**EXERCISE OBJECTIVE**
Scan the entries for the string "list" and give the number of lines that have it, nothing further.

***** RECORD EXCERPTS *****

(** C9, amended: the compressor [f(x) = 1.9 * (sigmoid(2.5 x) - 0.5)] is
    non-decreasing on [x >= 0] and never above [0.95], a bound that is reached
    once the sigmoid saturates; hence every value of an envelope, the
    compressed rectified mean of a complete window, lies in [[0, 0.95]]. *)
Theorem compressor_monotone_saturating :
  (forall x y : R, (0 <= x)%R -> (x <= y)%R -> (compress x <= compress y)%R)
  /\ (forall x : R, (compress x <= 0.95)%R)
  /\ (forall frame : list R, frame <> [] ->
        (0 <= pool frame)%R /\ (0 <= compress (pool frame) <= 0.95)%R)
  /\ (forall (wav : list R) (window stride : Z),
        (1 <= stride <= window)%Z ->
        exists e, envelope wav window stride = Ok e
                  /\ Forall (fun v => (0 <= v <= 0.95)%R) e).
Proof.
  split; [|split; [|split]].
  - intros x y _ Hxy. now apply compress_monotone.
  - intros x. left. apply compress_upper.
  - intros frame _. pose proof (pool_nonneg frame) as Hp.
    split; [exact Hp|]. split; [now apply compress_nonneg | left; apply compress_upper].
  - intros wav window stride Hws.
    destruct (envelope wav window stride) as [e|x] eqn:He.
    + exists e. split; [reflexivity|].
      eapply Forall_impl; [|eapply envelope_values; [| |exact He]; lia].
      intros v Hv. cbv beta in Hv. lra.
    + rewrite envelope_ok in He; [discriminate | lia | lia].
Qed.

Lemma compressor_monotone_saturating_witness :
  (compress 0 <= compress 1)%R
  /\ (exists e, envelope [1; 2; 3]%R 2 2 = Ok e
                /\ Forall (fun v => (0 <= v <= 0.95)%R) e).
Proof.
  destruct compressor_monotone_saturating as (Hmono & _ & _ & Henv).
  split.
  - apply Hmono; lra.
  - apply (Henv [1; 2; 3]%R 2%Z 2%Z). lia.
Defined.

(** ** FrameInterpolator *)



(** C1: for every output frame index [idx] the frame is drawn from the
    blend of the specification.  The position is the double
    [pos = (idx / framerate) * sample_rate / stride / bars]; wherever it is
    finite, not negative and both windows lie inside the envelopes, [off] is
    its integer part, [loc] its fractional part, the weight is
    [sigmoid(base_speed * speedup * (loc - 0.5))] with [speedup] the clamped
    linear map of [maxvol = 10 * log10(1e-4 + max(window2))], and every
    channel is drawn from [(1 - w) * window1 + w * window2] times the Hann
    taper of [bars] points. *)
Theorem blend_as_specified (c : config) (sr : Q) (audioID : string)
    (stride idx : Z) (envs : list (list R)) (x : float) (pos : Q) :
  (1 <= bars c)%Z ->
  Binary64.position c sr stride idx = Ok x ->
  Binary64.exact x = Ok pos -> (0 <= pos)%Q ->
  Forall (fun env => ((Spec.off pos + 2) * bars c <= Z.of_nat (length env))%Z
                     /\ Forall (fun v => (0 <= v)%R) env) envs ->
  x = Spec.pos (Binary64.of_Q (rate c)) (Binary64.of_Q sr) stride (bars c) idx
  /\ Binary64.frame c audioID sr stride envs (Np.hanning (bars c)) idx
     = draw_env
         (map (fun env =>
                 Spec.blended (Q2R (speed c)) (Q2R (Spec.loc pos)) (bars c)
                   (Spec.window env (bars c) (Spec.off pos) 0)
                   (Spec.window env (bars c) (Spec.off pos) 1)) envs)
         (frame_path c audioID idx) [fg_color c; fg_color2 c] (bg_color c) (size c).
Proof.
  intros Hb Hx Hpos H0 Hall. split.
  - revert Hx. unfold Binary64.position, Spec.pos.
    destruct (Binary64.truediv (Binary64.of_int idx) (Binary64.of_Q (rate c)))
      as [t|e] eqn:Ht; [|discriminate].
    cbn [Py.bind].
    destruct (Binary64.truediv (t * Binary64.of_Q sr) (Binary64.of_int stride))
      as [q|e] eqn:Hq; [|discriminate].
    cbn [Py.bind]. intros Hx.
    apply truediv64_ok in Ht, Hq, Hx. now subst.
  - unfold Binary64.frame. rewrite Hx. cbn [Py.bind]. rewrite Hpos. cbn [Py.bind].
    now apply frame_at_spec.
Qed.

Lemma blend_as_specified_witness :
  Binary64.frame demo_four "7" 16 2 [demo_env] (Np.hanning 4) 5
  = draw_env
      [Spec.blended (Q2R 4) (Q2R (Spec.loc (5 # 8))) 4
         (Spec.window demo_env 4 (Spec.off (5 # 8)) 0)
         (Spec.window demo_env 4 (Spec.off (5 # 8)) 1)]
      "generated/tmp/7-000005.png" [(0.2, 0.2, 0.2)%Q; (0.5, 0.3, 0.6)%Q]
      (1, 1, 1)%Q (400, 400)%Z.
Proof.
  apply (blend_as_specified demo_four 16 "7" 2 5 [demo_env] 0.625%float (5 # 8)).
  - simpl. lia.
  - vm_compute. reflexivity.
  - vm_compute. reflexivity.
  - unfold Qle. simpl. lia.
  - constructor; [|constructor]. split.
    + simpl. lia.
    + unfold demo_env. repeat (apply Forall_cons; [lra|]). apply Forall_nil.
Defined.

(** ** Channel selection and normalisation *)

(** C5: with [stereo] set and a decoded channel count other than two the
    driver raises the assertion error of line 187, the source's channel
    mismatch error, and the working directory is left as it was: no frame has
    been rendered. *)
Theorem stereo_requires_two_channels
    (audioID : string) (wav : list (list R)) (sr : Q) (c : config) (fs : list png) :
  stereo c = true -> length wav <> 2%nat ->
  visualize audioID (Ok (wav, sr)) c fs
  = (fs, Raise (AssertionError "stereo requires stereo audio file")).
Proof.
  intros Hst Hlen. unfold visualize, analyse, select_channels.
  rewrite Hst. destruct (Nat.eqb_spec (length wav) 2); [contradiction|].
  reflexivity.
Qed.

Lemma stereo_requires_two_channels_witness :
  visualize "7" (Ok (demo_wav, 4)) demo_stereo []
  = ([], Raise (AssertionError "stereo requires stereo audio file")).
Proof.
  apply stereo_requires_two_channels; [reflexivity | discriminate].
Defined.

Lemma mean_axis0_nth (wav : list (list R)) (j : nat) :
  (j < length (hd [] wav))%nat ->
  nth j (Np.mean_axis0 wav) 0%R
  = (Np.sum (map (fun row => nth j row 0%R) wav) / INR (length wav))%R.
Proof.
  intros Hj. unfold Np.mean_axis0.
  rewrite (nth_map_seq (fun j => Np.mean (map (fun row => nth j row 0%R) wav)))
    by exact Hj.
  unfold Np.mean. now rewrite length_map.
Qed.



(** C4, as stated: a zero standard deviation would make the pipeline fail.
    Eight samples of silence have the standard deviation zero, and line 194
    divides them by it: the channel becomes eight NaN and nothing is raised,
    there or in the extraction that follows. *)
Lemma silence_is_not_rejected :
  Np.std (Np.mean_axis0 silence) = 0%R
  /\ Binary64.normalize_channel [0; 0; 0; 0; 0; 0; 0; 0]%float 0 = repeat nan 8
  /\ is_nan (Binary64.divide 0 0) = true
  /\ exists a, Binary64.analyse demo_config silence 4 = Ok a.
Proof.
  split; [|split; [|split]].
  - apply std_zeros. unfold Np.mean_axis0. apply Forall_map, Forall_forall.
    intros j _. apply mean_zeros. unfold silence. cbn [map].
    constructor; [|constructor].
    do 8 (destruct j as [|j]; [reflexivity|]). destruct j; reflexivity.
  - vm_compute. reflexivity.
  - vm_compute. reflexivity.
  - destruct (analyse64_ok demo_config 4 2 1 4
                ltac:(simpl; lia) ltac:(vm_compute; reflexivity)
                ltac:(vm_compute; reflexivity) ltac:(lia) ltac:(lia)
                silence ltac:(discriminate) ltac:(repeat constructor)
                ltac:(vm_compute; reflexivity))
      as (wavs & envs & _ & Ha & _).
    eexists. exact Ha.
Qed.

(** C4, amended: every channel is divided by its own standard deviation
    before its envelope is extracted, and the standard deviation is not
    checked against zero.  Whatever the standard deviation is, nothing is
    raised before the frame loop; the envelope of a channel whose standard
    deviation is not zero is the one of the quotient, and a division by a
    zero standard deviation gives NaN or an infinity for every sample. *)
Theorem normalised_without_zero_check
    (c : config) (sr : Q) (wav : list (list R)) (window stride frames : Z) :
  (1 <= bars c)%Z ->
  (stereo c = true -> length wav = 2%nat) -> rectangular wav ->
  Binary64.derive_window sr c = Ok window -> (1 <= window)%Z ->
  Binary64.derive_stride window c = Ok stride -> (1 <= stride)%Z ->
  Binary64.frame_count c (length (hd [] wav)) sr = Ok frames ->
  (exists wavs a,
     select_channels (stereo c) wav = Ok wavs
     /\ Binary64.analyse c wav sr = Ok a
     /\ Forall2 (fun w env =>
                   Np.std w <> 0%R ->
                   exists e,
                     envelope (map (fun x => (x / Np.std w)%R) w) window stride = Ok e
                     /\ Np.pad e (bars c / 2) (2 * bars c) = Ok env)
                wavs (a_envs a))
  /\ (forall x s : float,
        (s =? 0)%float = true ->
        is_nan (Binary64.divide x s) = true
        \/ is_infinity (Binary64.divide x s) = true).
Proof.
  intros Hb Hst Hrect Hwindow Hw Hstride Hs Hframes.
  split; [|exact divide_by_zero].
  destruct (analyse64_ok c sr window stride frames Hb Hwindow Hstride
              ltac:(lia) Hs wav Hst Hrect Hframes)
    as (wavs & envs & Hsel & Ha & _ & HF & _).
  exists wavs. eexists. split; [exact Hsel|]. split; [exact Ha|].
  cbn [a_envs]. eapply Forall2_impl; [|exact HF].
  intros w env H _. exact H.
Qed.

*****

**RESPONSE BELOW**
6